— Константирую, что у профессора очень прекрасный вкус, — окинув Машу высокомерно-оценивающим взглядом, проговорил четвертый человек в государстве. И Маша опять вспомнила, что носила его портрет на октябрьской демонстрации, что день был дождливый и краска с портрета стекала ей на лицо. «За что же портрет, если он так настойчиво «константирует», щедро даруя и без того тягучему слову лишнюю букву «н», а вкус моего мужа обзывает «очень прекрасным».

Первой же своей фразой четвертый человек представился Маше полностью. Русские самодержцы к семи или десяти годам владели всеми главными европейскими языками. А этот, тоже владея Русью, даже языком ее не владел. В речах и докладах он наверняка величал тот язык «великим и могучим». Сам же, в отличие от языка, оставался только могучим.

«Зачем я обо всем этом думаю? Ведь пришла я за помощью. За спасением…» — попыталась осадить себя Маша. Но попытка удалась не вполне.

Николай Николаевич был вторым в министерстве, а этот — четвертым во всей державе. И кабинет его, соответственно, мог вместить в себя несколько шереметовских кабинетов.

Он пригласил Машу побеседовать в комнате отдыха. И прошел туда первым, так как она, хоть и была женщиной, но в первых людях страны не значилась.
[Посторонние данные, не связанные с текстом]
Lemma frame_header_length t n : length (frame_header t n) = FRAME_HEADER_LEN.
Proof. done. Qed.

(** The four length bytes carry any 32-bit length. *)
Lemma header_length_value n :
  0 <= n < 2 ^ 32 →
  let b sh := byte_to_Z (Z_to_byte (Z.land (Z.shiftr n sh) 0xFF)) in
  Z.lor (Z.lor (Z.lor (Z.shiftl (b 24) 24) (Z.shiftl (b 16) 16)) (Z.shiftl (b 8) 8))
        (byte_to_Z (Z_to_byte (Z.land n 0xFF))) = n.
Proof.
  intros Hn b. unfold b. rewrite !byte_to_Z_to_byte. change 0xFF with (Z.ones 8).
  change 256 with (2 ^ 8). rewrite !Z.land_ones, !Z.mod_mod by lia.
  apply Z.bits_inj_iff'. intros i Hi. rewrite !Z.lor_spec.
  rewrite !Z.shiftl_spec by done.
  assert (∀ z j, j < 0 ∨ 8 <= j → Z.testbit (z mod 2 ^ 8) j = false) as Hout.
  { intros z j [Hj|Hj]; [by apply Z.testbit_neg_r|by apply Z.mod_pow2_bits_high; lia]. }
  assert (∀ z j, 0 <= j < 8 → Z.testbit (z mod 2 ^ 8) j = Z.testbit z j) as Hin.
  { intros z j Hj. apply Z.mod_pow2_bits_low. lia. }
  destruct (Z.lt_ge_cases i 8).
  { rewrite (Hout _ (i - 24)), (Hout _ (i - 16)), (Hout _ (i - 8)), Hin by lia. done. }
  destruct (Z.lt_ge_cases i 16).
  { rewrite (Hout _ (i - 24)), (Hout _ (i - 16)), (Hout _ i), Hin, orb_false_r by lia.
    cbn [orb]. rewrite Z.shiftr_spec by lia. f_equal. lia. }
  destruct (Z.lt_ge_cases i 24).
  { rewrite (Hout _ (i - 24)), (Hout _ (i - 8)), (Hout _ i), Hin, !orb_false_r by lia.
    cbn [orb]. rewrite Z.shiftr_spec by lia. f_equal. lia. }
  destruct (Z.lt_ge_cases i 32).
  { rewrite (Hout _ (i - 16)), (Hout _ (i - 8)), (Hout _ i), Hin, !orb_false_r by lia.
    rewrite Z.shiftr_spec by lia. f_equal. lia. }
  rewrite !Hout by lia. cbn [orb]. symmetry. apply (testbit_above _ 32); lia.
Qed.

(** The big-endian number of four bytes, as the reader assembles it. *)
Definition be32 (a b c d : byte) : Z :=
  Z.lor (Z.lor (Z.lor (Z.shiftl (byte_to_Z a) 24) (Z.shiftl (byte_to_Z b) 16))
               (Z.shiftl (byte_to_Z c) 8)) (byte_to_Z d).

Lemma be32_decode a b c d : be32 a b c d = be_decode [a; b; c; d].
Proof.
  unfold be32, be_decode. cbn [foldl].
  pose proof (byte_to_Z_range a). pose proof (byte_to_Z_range b). pose proof (byte_to_Z_range c).
  pose proof (byte_to_Z_range d).
  assert (∀ x y k, 0 <= x → 0 <= k → 0 <= y < 2 ^ k → Z.lor (Z.shiftl x k) y = x * 2 ^ k + y) as Hlor.
  { intros x y k Hx Hk Hy. by apply lor_shiftl_add. }
  rewrite <- !Z.lor_assoc. rewrite (Hlor (byte_to_Z c)) by lia.
  rewrite (Hlor (byte_to_Z b)) by lia. rewrite (Hlor (byte_to_Z a)) by lia. lia.
Qed.

(** Nine bytes with the magic are the header of their own type and length. *)
Lemma header_of_bytes t a b c d :
  FRAME_MAGIC ++ [t; a; b; c; d] = frame_header t (be32 a b c d) ∧ 0 <= be32 a b c d < 2 ^ 32.
Proof.
  rewrite be32_decode. pose proof (be_decode_range [a; b; c; d]) as Hr. change (256 ^ _) with (2 ^ 32) in Hr.
  split; [|done]. unfold frame_header. f_equal. f_equal.
  assert ([Z_to_byte (Z.land (Z.shiftr (be_decode [a; b; c; d]) 24) 0xFF);
           Z_to_byte (Z.land (Z.shiftr (be_decode [a; b; c; d]) 16) 0xFF);
           Z_to_byte (Z.land (Z.shiftr (be_decode [a; b; c; d]) 8) 0xFF);
           Z_to_byte (Z.land (be_decode [a; b; c; d]) 0xFF)] = [a; b; c; d]) as ->; [|done].
  apply be_decode_inj; [done|]. rewrite <- be32_decode. unfold be32 at 1.
  by apply header_length_value.
Qed.

Lemma nine_bytes (hdr : list byte) :
  length hdr = FRAME_HEADER_LEN →
  ∃ t a b c d, hdr = take 4 hdr ++ [t; a; b; c; d].
Proof.
  intros Hl. do 9 (destruct hdr as [|? hdr]; [done|]). destruct hdr; [|done]. by eexists _, _, _, _, _.
Qed.

(** [read_frame] once its nine header bytes are known. *)
Lemma read_frame_header s s1 m t a b c d :
  length m = 4%nat → read_exact s FRAME_HEADER_LEN [] = Some (inl (m ++ [t; a; b; c; d]), s1) →
  read_frame s =
    if negb (bool_decide (m = FRAME_MAGIC)) then Some (inr BAD_MAGIC, s1)
    else if MAX_FRAME_LEN <? be32 a b c d then Some (inr OVERSIZE, s1)
    else if 0 <? be32 a b c d then
      '(r, s2) ← read_exact s1 (Z.to_nat (be32 a b c d)) [];
      match r with inr err => Some (inr err, s2) | inl p => Some (inl (mkFrame t p), s2) end
    else Some (inl (mkFrame t []), s1).
Proof.
  intros Hm Hr. unfold read_frame. rewrite Hr. cbn [mbind option_bind].
  do 4 (destruct m as [|? m]; [done|]). destruct m; [|done]. done.
Qed.

(** C38. The frame codec under every chunking: a frame that was written completely is
    read back exactly from any healthy connection that delivers its bytes - split
    at any points, interleaved with interrupted calls - and the bytes after it
    stay for the next read; and whatever happens while writing, the peer only
    ever receives a prefix of the frame. *)
Theorem frame_roundtrip (ws : list send_event) type payload r ws' out :
  write_frame ws type payload = Some (r, ws', out) →
  (∃ n, out = take n (frame_bytes (mkFrame type payload))) ∧
  (r = inl tt →
   ∀ s rest, healthy s → delivered s = out ++ rest →
   ∃ s', read_frame s = Some (inl (mkFrame type payload), s') ∧ delivered s' = rest ∧ healthy s').
Proof.
  unfold write_frame. destruct (Z.ltb_spec MAX_FRAME_LEN (Z.of_nat (length payload))) as [Hbig|Hlen].
  { intros [= <- <- <-]. split; [by exists 0%nat|done]. }
  set (hdr := frame_header type (Z.of_nat (length payload))).
  destruct (write_all ws hdr []) as [[[r1 ws1] out1]|] eqn:H1; [|done]. cbn [mbind option_bind].
  apply write_all_sound in H1 as (k1 & Ho1 & Hok1). cbn [app] in *.
  destruct r1 as [[]|err].
  2: { intros [= <- <- <-]. split; [|done]. exists (min k1 (length hdr)). rewrite Ho1.
       unfold frame_bytes; cbn [f_type f_payload]; fold hdr.
       rewrite take_app_le by lia. destruct (Nat.le_gt_cases k1 (length hdr)).
       - by rewrite Nat.min_l.
       - rewrite Nat.min_r, !take_ge by lia. done. }
  rewrite (Hok1 eq_refl). intros (k2 & Ho2 & Hok2)%write_all_sound. split.
  { exists (length hdr + k2)%nat. rewrite Ho2. unfold frame_bytes; cbn [f_type f_payload]; fold hdr.
    rewrite take_app_ge by lia. do 2 f_equal. lia. }
  intros Hr s rest Hs Hd. rewrite (Hok2 Hr) in Hd.
  destruct (read_exact_spec s FRAME_HEADER_LEN [] Hs) as (s1 & Hr1 & Hd1 & Hs1).
  { rewrite Hd, !length_app. unfold hdr. rewrite frame_header_length. lia. }
  assert (take FRAME_HEADER_LEN (delivered s) = hdr) as Eh.
  { rewrite Hd, <- app_assoc. by apply take_app_exact. }
  assert (delivered s1 = payload ++ rest) as Ep.
  { rewrite Hd1, Hd, <- app_assoc. by apply drop_app_exact. }
  rewrite Eh in Hr1. cbn [app] in Hr1. unfold hdr in Hr1.
  rewrite (read_frame_header _ _ FRAME_MAGIC _ _ _ _ _ eq_refl Hr1).
  rewrite bool_decide_eq_true_2 by done. cbn [negb]. unfold be32.
  rewrite header_length_value by (unfold MAX_FRAME_LEN in Hlen; lia).
  rewrite (proj2 (Z.ltb_ge _ _)) by done.
  destruct (Z.ltb_spec 0 (Z.of_nat (length payload))) as [Hp|Hp].
  - destruct (read_exact_spec s1 (Z.to_nat (Z.of_nat (length payload))) [] Hs1) as (s2 & Hr2 & Hd2 & Hs2).
    { rewrite Ep, length_app. lia. }
    rewrite Hr2. cbn [mbind option_bind app]. exists s2. rewrite Nat2Z.id, Ep in *.
    rewrite take_app_length. split; [done|]. split; [|done]. rewrite Hd2. apply drop_app_length.
  - assert (payload = []) as -> by (apply length_zero_iff_nil; lia). by exists s1.
Qed.

(** What [read_frame] answers, on every connection: a frame it returns is within
    the cap and its wire form is exactly what was consumed; and on a connection
    delivering nine header bytes, a wrong magic is BAD_MAGIC and a declared
    length over the cap is OVERSIZE, in both cases with nothing read past the
    header (so no body is allocated). *)
Theorem read_frame_sound (s : list recv_event) :
  (∀ f s', read_frame s = Some (inl f, s') →
     delivered s = frame_bytes f ++ delivered s' ∧ Z.of_nat (length (f_payload f)) <= MAX_FRAME_LEN) ∧
  (∀ m t a b c d rest, healthy s → length m = 4%nat →
     delivered s = m ++ [t; a; b; c; d] ++ rest → m ≠ FRAME_MAGIC ∨ MAX_FRAME_LEN < be32 a b c d →
     ∃ s', read_frame s = Some (inr (if bool_decide (m = FRAME_MAGIC) then OVERSIZE else BAD_MAGIC), s') ∧
           delivered s' = rest).
Proof.
  split.
  - intros f s' Hf. destruct (read_exact s FRAME_HEADER_LEN []) as [[[hdr|err] s1]|] eqn:Hr.
    2-3: by unfold read_frame in Hf; rewrite Hr in Hf.
    destruct (read_exact_sound _ _ _ _ _ Hr) as (got & Eg & Hl & Hd). cbn [app] in Eg. subst got.
    destruct (nine_bytes hdr Hl) as (t & a & b & c & d & Eh).
    assert (length (take 4 hdr) = 4%nat) as H4 by (rewrite length_take, Hl; done).
    rewrite Eh in Hr. rewrite (read_frame_header _ _ _ _ _ _ _ _ H4 Hr) in Hf. clear Hr.
    case_bool_decide as Hm; cbn [negb] in Hf; [|done]. rewrite Hm in Eh.
    destruct (header_of_bytes t a b c d) as [Ehdr Hrange]. rewrite Ehdr in Eh.
    destruct (Z.ltb_spec MAX_FRAME_LEN (be32 a b c d)); [done|].
    destruct (Z.ltb_spec 0 (be32 a b c d)).
    + destruct (read_exact s1 _ []) as [[[p|err] s2]|] eqn:Hr2; cbn [mbind option_bind] in Hf; try done.
      injection Hf as <- <-. destruct (read_exact_sound _ _ _ _ _ Hr2) as (got & Ep & Hlp & Hdp).
      cbn [app] in Ep. subst got. unfold frame_bytes. cbn [f_type f_payload].
      rewrite Hlp, Z2Nat.id by lia. split; [|done]. by rewrite Hd, Eh, Hdp, <- app_assoc.
    + injection Hf as <- <-. unfold frame_bytes. cbn [f_type f_payload length].
      assert (be32 a b c d = 0) as E0 by lia. rewrite E0 in Eh. split; [|done].
      by rewrite Hd, Eh, app_nil_r.
  - intros m t a b c d rest Hs Hm Hd Hbad.
    destruct (read_exact_spec s FRAME_HEADER_LEN [] Hs) as (s1 & Hr1 & Hd1 & _).
    { rewrite Hd, !length_app, Hm. cbn. unfold FRAME_HEADER_LEN. lia. }
    assert (length (m ++ [t; a; b; c; d]) = FRAME_HEADER_LEN) as Hl by (by rewrite length_app, Hm).
    rewrite app_assoc in Hd. rewrite Hd, <- Hl in Hd1, Hr1.
    rewrite take_app_length in Hr1. rewrite drop_app_length in Hd1. rewrite Hl in Hr1.
    rewrite (read_frame_header _ _ _ _ _ _ _ _ Hm Hr1). exists s1. split; [|done].
    case_bool_decide as Hmm; cbn [negb]; [|done]. destruct Hbad as [?|Hbig]; [done|].
    by rewrite (proj2 (Z.ltb_lt _ _) Hbig).
Qed.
Комната приспособилась для отдыха обстоятельного и не обязательно наедине с самим собою: привольная тахта; горка красного дерева — самонадеянная, перегруженная хрусталем, напитками и вазами с фруктами. Все здесь знало себе цену…

«Это тебе не ваза с конфетами в кабинете у Розы! — подумала Маша. — И все для него? Так убедительно опровергающего свои портреты?..» На том, что когда-то сползал краской ей на лицо, четвертый выглядел бравым политическим капитаном, по-волевому провидящим рифы и айсберги, кои не опасны его кораблю, и заветные берега, к которым он, без сомнения, приведет. В реальности же лицо было вяло-барственным, а необъятный на портрете лоб до такой степени лишился простора, что на нем одинокой бороздкой уместилась только одна-единственная морщинка.

— Присаживайтесь… — Он указал на тахту жестом, не предвидящим возражений.

Неверно произносящего какие-либо слова непременно тянет на них, как преступника на место его преступления.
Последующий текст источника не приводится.